══ Given records

Lemma le_uint_bound l : bytes_ok l -> 0 <= le_uint l < 256 ^ Z.of_nat (length l).
Proof.
  induction 1 as [|b l Hb _ IH]; simpl length; simpl le_uint; [done|].
  rewrite pow256_S. unfold is_u8 in Hb. change (2 ^ 8) with 256 in Hb. lia.
Qed.

Lemma le_bytes_uint l : bytes_ok l -> le_bytes (length l) (le_uint l) = l.
Proof.
  induction 1 as [|b l Hb _ IH]; simpl; [done|].
  unfold is_u8 in Hb. change (2 ^ 8) with 256 in Hb.
  rewrite (Z.mul_comm 256), Z.mod_add, Z.mod_small by lia.
  rewrite Z.div_add, Z.div_small, Z.add_0_l by lia. by rewrite IH.
Qed.

Lemma le_uint_app l k :
  le_uint (l ++ k) = le_uint l + 256 ^ Z.of_nat (length l) * le_uint k.
Proof.
  induction l as [|b l IH]; simpl le_uint; simpl length; [lia|].
  simpl app. simpl le_uint. rewrite IH, pow256_S. lia.
Qed.

Lemma be_uint_bytes n v : be_uint (be_bytes n v) = v mod 256 ^ Z.of_nat n.
Proof. unfold be_uint, be_bytes. by rewrite reverse_involutive, le_uint_bytes. Qed.

Lemma be_uint_bound l : bytes_ok l -> 0 <= be_uint l < 256 ^ Z.of_nat (length l).
Proof.
  intros H. unfold be_uint. rewrite <- (length_reverse l).
  by apply le_uint_bound, bytes_ok_reverse.
Qed.

Lemma be_uint_app l k :
  be_uint (l ++ k) = be_uint l * 256 ^ Z.of_nat (length k) + be_uint k.
Proof.
  unfold be_uint. rewrite reverse_app, le_uint_app, length_reverse. lia.
Qed.

Lemma be_uint_cons b l : be_uint (b :: l) = b * 256 ^ Z.of_nat (length l) + be_uint l.
Proof.
  change (b :: l) with ([b] ++ l). rewrite be_uint_app. f_equal. f_equal.
  unfold be_uint. rewrite reverse_singleton. simpl. lia.
Qed.

Lemma le_bytes_mod n v : le_bytes n (v mod 256 ^ Z.of_nat n) = le_bytes n v.
Proof.
  rewrite <- le_uint_bytes.
  rewrite <- (length_le_bytes n v) at 1. apply le_bytes_uint, le_bytes_ok.
Qed.

Lemma le_bytes_add n m v :
  le_bytes (n + m) v = le_bytes n v ++ le_bytes m (v / 256 ^ Z.of_nat n).
Proof.
  revert v. induction n as [|n IH]; intros v.
  - change (256 ^ Z.of_nat 0) with 1. by rewrite Z.div_1_r.
  - simpl le_bytes. simpl app. f_equal. rewrite IH. do 2 f_equal.
    rewrite pow256_S, Z.div_div by (pose proof (pow256_pos n); lia). done.
Qed.

Lemma be_bytes_add n m v :
  be_bytes (n + m) v = be_bytes n (v / 256 ^ Z.of_nat m) ++ be_bytes m v.
Proof.
  unfold be_bytes. rewrite Nat.add_comm, le_bytes_add, reverse_app. done.
Qed.

Lemma be_bytes_mod n v : be_bytes n (v mod 256 ^ Z.of_nat n) = be_bytes n v.
Proof. unfold be_bytes. by rewrite le_bytes_mod. Qed.

Lemma be_bytes_1 v : be_bytes 1 v = [v mod 256].
Proof. reflexivity. Qed.

(** *** Two's complement *)

Lemma sext_range n v : 0 < n -> - 2 ^ (n - 1) <= sext n v < 2 ^ (n - 1).
Proof.
  intros Hn. unfold sext.
  pose proof (Z.mod_pos_bound (v + 2 ^ (n - 1)) (2 ^ n)) as B.
  replace (2 ^ n) with (2 * 2 ^ (n - 1)) in *
    by (rewrite <- Z.pow_succ_r by lia; f_equal; lia).
  assert (0 < 2 ^ (n - 1)) by (apply Z.pow_pos_nonneg; lia). lia.
Qed.

Lemma sext_id n v : 0 < n -> - 2 ^ (n - 1) <= v < 2 ^ (n - 1) -> sext n v = v.
Proof.
  intros Hn Hv. unfold sext.
  replace (2 ^ n) with (2 * 2 ^ (n - 1))
    by (rewrite <- Z.pow_succ_r by lia; f_equal; lia).
  rewrite Z.mod_small by lia. lia.
Qed.

Lemma sext_mod n v : 0 < n -> sext n (v mod 2 ^ n) = sext n v.
Proof. intros Hn. unfold sext. by rewrite Z.add_mod_idemp_l by lia. Qed.

Lemma sext_add_mul n v k : 0 < n -> sext n (v + k * 2 ^ n) = sext n v.
Proof.
  intros Hn. unfold sext.
  replace (v + k * 2 ^ n + 2 ^ (n - 1)) with (v + 2 ^ (n - 1) + k * 2 ^ n) by lia.
  by rewrite Z_mod_plus_full.
Qed.

Lemma i64_shiftl x s : 0 <= s < 64 -> i64 (Z.shiftl x s) = sext (64 - s) x * 2 ^ s.
Proof.
  intros Hs. unfold i64, sext. rewrite Z.shiftl_mul_pow2 by lia.
  replace (2 ^ (64 - 1)) with (2 ^ (64 - s - 1) * 2 ^ s)
    by (rewrite <- Z.pow_add_r by lia; f_equal; lia).
  replace (2 ^ 64) with (2 ^ (64 - s) * 2 ^ s)
    by (rewrite <- Z.pow_add_r by lia; f_equal; lia).
  rewrite <- Z.mul_add_distr_r, Z.mul_mod_distr_r; lia.
Qed.

Lemma shl_shr_i64 x s t :
  0 <= t <= s -> s < 64 ->
  Z.shiftr (shl_i64 x s) t = sext (64 - s) x * 2 ^ (s - t).
Proof.
  intros Ht Hs. unfold shl_i64. rewrite i64_shiftl by lia.
  rewrite Z.shiftr_div_pow2 by lia.
  replace (2 ^ s) with (2 ^ (s - t) * 2 ^ t)
    by (rewrite <- Z.pow_add_r by lia; f_equal; lia).
  rewrite Z.mul_assoc, Z.div_mul by lia. done.
Qed.

(** [a | b] where [b] lies below the bits of [a]. *)
Lemma land_disjoint a b n :
  0 <= n -> 0 <= b < 2 ^ n -> Z.land (a * 2 ^ n) b = 0.
Proof.
  intros Hn Hb. apply Z.bits_inj'. intros i Hi.
  rewrite Z.land_spec, Z.bits_0. destruct (Z.ltb_spec i n).
  - by rewrite Z.mul_pow2_bits_low by lia.
  - rewrite <- (Z.mod_small b (2 ^ n)) by lia.
    rewrite Z.mod_pow2_bits_high by lia. apply andb_false_r.
Qed.

Lemma lor_disjoint a b n :
  0 <= n -> 0 <= b < 2 ^ n -> Z.lor (a * 2 ^ n) b = a * 2 ^ n + b.
Proof.
  intros Hn Hb. pose proof (land_disjoint a b n Hn Hb) as E.
  by rewrite <- Z.lxor_lor, <- Z.add_nocarry_lxor.
Qed.

(** The same with the operands given as numbers that are known to split. *)
Lemma lor_split n a b :
  0 <= n -> a mod 2 ^ n = 0 -> 0 <= b < 2 ^ n -> Z.lor a b = a + b.
Proof.
  intros Hn Ha Hb. apply Z.div_exact in Ha; [|lia].
  rewrite Ha, Z.mul_comm. by apply lor_disjoint.
Qed.

Lemma lor_split_r n a b :
  0 <= n -> b mod 2 ^ n = 0 -> 0 <= a < 2 ^ n -> Z.lor a b = a + b.
Proof. intros. rewrite Z.lor_comm, (lor_split n); lia. Qed.

Lemma land_mask n a m : 0 <= n -> m = 2 ^ n - 1 -> Z.land a m = a mod 2 ^ n.
Proof.
  intros Hn ->. rewrite <- Z.land_ones by lia. by rewrite Z.ones_equiv, Z.sub_1_r.
Qed.

Lemma be_uint_inj l k :
  bytes_ok l -> bytes_ok k -> length l = length k -> be_uint l = be_uint k -> l = k.
Proof.
  intros Hl Hk Hlen E. apply (inj reverse).
  rewrite <- (le_bytes_uint (reverse l)), <- (le_bytes_uint (reverse k))
    by by apply bytes_ok_reverse.
  rewrite !length_reverse, Hlen. unfold be_uint in E. by rewrite E.
Qed.

(** *** Concatenation and checked reads *)

Lemma sext_concat n m a b :
  0 < n -> 0 <= m -> 0 <= b < 2 ^ m ->
  sext (n + m) (a * 2 ^ m + b) = sext n a * 2 ^ m + b.
Proof.
  intros Hn Hm Hb. unfold sext.
  replace (2 ^ (n + m - 1)) with (2 ^ (n - 1) * 2 ^ m)
    by (rewrite <- Z.pow_add_r by lia; f_equal; lia).
  rewrite Z.pow_add_r by lia.
  replace (a * 2 ^ m + b + 2 ^ (n - 1) * 2 ^ m) with (b + (a + 2 ^ (n - 1)) * 2 ^ m) by lia.
  rewrite (Z.mul_comm (2 ^ n)), Z.rem_mul_r by lia.
  rewrite Z_mod_plus_full, Z.mod_small by lia.
  rewrite Z.div_add, Z.div_small, Z.add_0_l by lia. ring.
Qed.

Lemma sext_i64 n v : 0 < n <= 64 -> sext n (i64 v) = sext n v.
Proof.
  intros Hn. unfold i64. unfold sext at 2.
  rewrite (Z.mod_eq (v + _)) by lia.
  set (q := (v + 2 ^ (64 - 1)) / 2 ^ 64).
  replace (v + 2 ^ (64 - 1) - 2 ^ 64 * q - 2 ^ (64 - 1))
    with (v + - (2 ^ (64 - n) * q) * 2 ^ n).
  - apply sext_add_mul. lia.
  - replace (2 ^ 64) with (2 ^ (64 - n) * 2 ^ n)
      by (rewrite <- Z.pow_add_r by lia; f_equal; lia). lia.
Qed.

Lemma index_ok {A} (l : list A) i x : 0 <= i -> l !! Z.to_nat i = Some x -> index l i = Ok x.
Proof. intros Hi Hx. unfold index. destruct (Z.ltb_spec i 0); [lia|]. by rewrite Hx. Qed.

Lemma index_nat {A} (l : list A) i x : l !! i = Some x -> index l (Z.of_nat i) = Ok x.
Proof. intros Hx. apply index_ok; [lia|]. by rewrite Nat2Z.id. Qed.

Lemma slice_from_ok {A} (l : list A) lo :
  0 <= lo <= zlen l -> slice_from l lo = Ok (drop (Z.to_nat lo) l).
Proof.
  unfold zlen. intros H. unfold slice_from, slice.
  replace (_ && _ && _) with true by (symmetry; rewrite !andb_true_iff, !Z.leb_le; lia).
  rewrite take_ge; [done|]. rewrite length_drop. lia.
Qed.

Lemma BigEndian_Uint_ok n l : Z.of_nat n <= zlen l -> BigEndian_Uint n l = Ok (be_uint (take n l)).
Proof. intros H. unfold BigEndian_Uint. case_bool; [done|lia]. Qed.

Lemma LittleEndian_Uint_ok n l :
  Z.of_nat n <= zlen l -> LittleEndian_Uint n l = Ok (le_uint (take n l)).
Proof. intros H. unfold LittleEndian_Uint. case_bool; [done|lia]. Qed.

Lemma be_uint_1 b : be_uint [b] = b.
Proof. unfold be_uint. rewrite reverse_singleton. simpl. lia. Qed.

(** Goals over [land], [lor] and shifts by literals. *)
Ltac bitarith :=
  rewrite ?Z.shiftr_div_pow2 by lia;
  repeat match goal with
  | |- context [Z.land ?a ?m] =>
     let n := eval vm_compute in (Z.log2 m + 1) in
     rewrite (land_mask n a m) by (vm_compute; congruence)
  | |- context [Z.lor ?a ?m] =>
     let n := eval vm_compute in (Z.log2 m) in
     rewrite (lor_split_r n a m);
      [ | vm_compute; congruence | vm_compute; congruence | literal_pow; arith ]
  end; literal_pow; arith.

(** *** Fixed size buffers *)

Lemma copy_at_app {A} (a b b' c : list A) n :
  length a = n -> length b' = length b -> copy_at (a ++ b ++ c) n b' = a ++ b' ++ c.
Proof.
  intros <- Hlen. unfold copy_at. rewrite take_app_length. f_equal.
  rewrite !length_app. f_equal.
  - apply take_ge. lia.
  - rewrite app_assoc, drop_app_length' by (rewrite length_app; lia). done.
Qed.

Lemma length_copy_at {A} (dst : list A) off src :
  (off <= length dst)%nat -> length (copy_at dst off src) = length dst.
Proof. intros. unfold copy_at. rewrite !length_app, !length_take, length_drop. lia. Qed.

Lemma slice_app {A} (a b c : list A) lo hi :
  zlen a = lo -> lo + zlen b = hi -> slice (a ++ b ++ c) lo hi = Ok b.
Proof.
  unfold zlen. intros <- <-. unfold slice.
  destruct (Z.leb_spec 0 (Z.of_nat (length a))); [|lia].
  destruct (Z.leb_spec (Z.of_nat (length a)) (Z.of_nat (length a) + Z.of_nat (length b))); [|lia].
  destruct (Z.leb_spec (Z.of_nat (length a) + Z.of_nat (length b))
    (Z.of_nat (length (a ++ b ++ c)))); [|rewrite !length_app in *; lia].
  cbn [andb]. f_equal. rewrite drop_app_length' by lia. apply take_app_length'. lia.
Qed.

Lemma slice_prefix {A} (b c : list A) hi : zlen b = hi -> slice (b ++ c) 0 hi = Ok b.
Proof. intros H. by apply (slice_app [] b c). Qed.

Lemma slice_from_app {A} (a b : list A) lo : zlen a = lo -> slice_from (a ++ b) lo = Ok b.
Proof.
  intros H. unfold slice_from. rewrite <- (app_nil_r b) at 1. apply slice_app; [done|].
  unfold zlen in *. rewrite !length_app. simpl. lia.
Qed.

Lemma slice_Ok {A} (l k : list A) lo hi :
  slice l lo hi = Ok k ->
  exists a c, l = a ++ k ++ c /\ zlen a = lo /\ lo + zlen k = hi.
Proof.
  unfold slice, zlen. destruct (_ && _) eqn:E; [|done]. boolprop. intros [= <-].
  exists (take (Z.to_nat lo) l), (drop (Z.to_nat hi) l).
  rewrite !length_take, length_drop. split; [|lia].
  rewrite <- (take_drop (Z.to_nat lo) l) at 1. f_equal.
  rewrite <- (take_drop (Z.to_nat hi - Z.to_nat lo) (drop (Z.to_nat lo) l)) at 1. f_equal.
  rewrite drop_drop. f_equal. lia.
Qed.

Lemma slice_in_range {A} (l : list A) lo hi :
  0 <= lo <= hi -> hi <= zlen l -> exists k, slice l lo hi = Ok k /\ zlen k = hi - lo.
Proof.
  unfold zlen. intros Hlo Hhi. unfold slice.
  destruct (Z.leb_spec 0 lo); [|lia]. destruct (Z.leb_spec lo hi); [|lia].
  destruct (Z.leb_spec hi (Z.of_nat (length l))); [|lia].
  eexists. split; [done|]. rewrite length_take, length_drop. lia.
Qed.

Lemma bytes_compare_refl l : bytes_compare l l = 0.
Proof. induction l as [|x l IH]; simpl; [done|]. by rewrite Z.ltb_irrefl. Qed.

Lemma bytes_compare_eq a b : bytes_compare a b = 0 <-> a = b.
Proof.
  split; [|intros ->; apply bytes_compare_refl].
  revert b. induction a as [|x a IH]; intros [|y b]; simpl; try done.
  case_bools; [done..|]. intros E. f_equal; [lia|by apply IH].
Qed.

Lemma bytes_compare_antisym a b : bytes_compare b a = - bytes_compare a b.
Proof.
  revert b. induction a as [|x a IH]; intros [|y b]; simpl; try done. case_bools; try lia. apply IH.
Qed.

Lemma bytes_compare_trans a b c :
  bytes_compare a b < 0 -> bytes_compare b c < 0 -> bytes_compare a c < 0.
Proof.
  revert b c. induction a as [|x a IH]; intros [|y b] [|z c]; simpl; try lia.
  case_bools; try lia. apply IH.
Qed.

Lemma bytes_compare_le_trans a b c : bytes_compare a b <= 0 -> bytes_compare b c <= 0 -> bytes_compare a c <= 0.
Proof.
  intros H1 H2. destruct (Z.eq_dec (bytes_compare a b) 0) as [E1|]; [apply bytes_compare_eq in E1; by subst|].
  destruct (Z.eq_dec (bytes_compare b c) 0) as [E2|]; [apply bytes_compare_eq in E2; by subst|].
  pose proof (bytes_compare_trans a b c). lia.
Qed.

════

Exercise directions: Could you transcribe the entries above word for word, from the line with "Lemma be_uint_bytes n" down to the line with "intros H. unfold be_uint.", keeping both?

Reply:
Lemma be_uint_bytes n v : be_uint (be_bytes n v) = v mod 256 ^ Z.of_nat n.
Proof. unfold be_uint, be_bytes. by rewrite reverse_involutive, le_uint_bytes. Qed.

Lemma be_uint_bound l : bytes_ok l -> 0 <= be_uint l < 256 ^ Z.of_nat (length l).
Proof.
  intros H. unfold be_uint. rewrite <- (length_reverse l).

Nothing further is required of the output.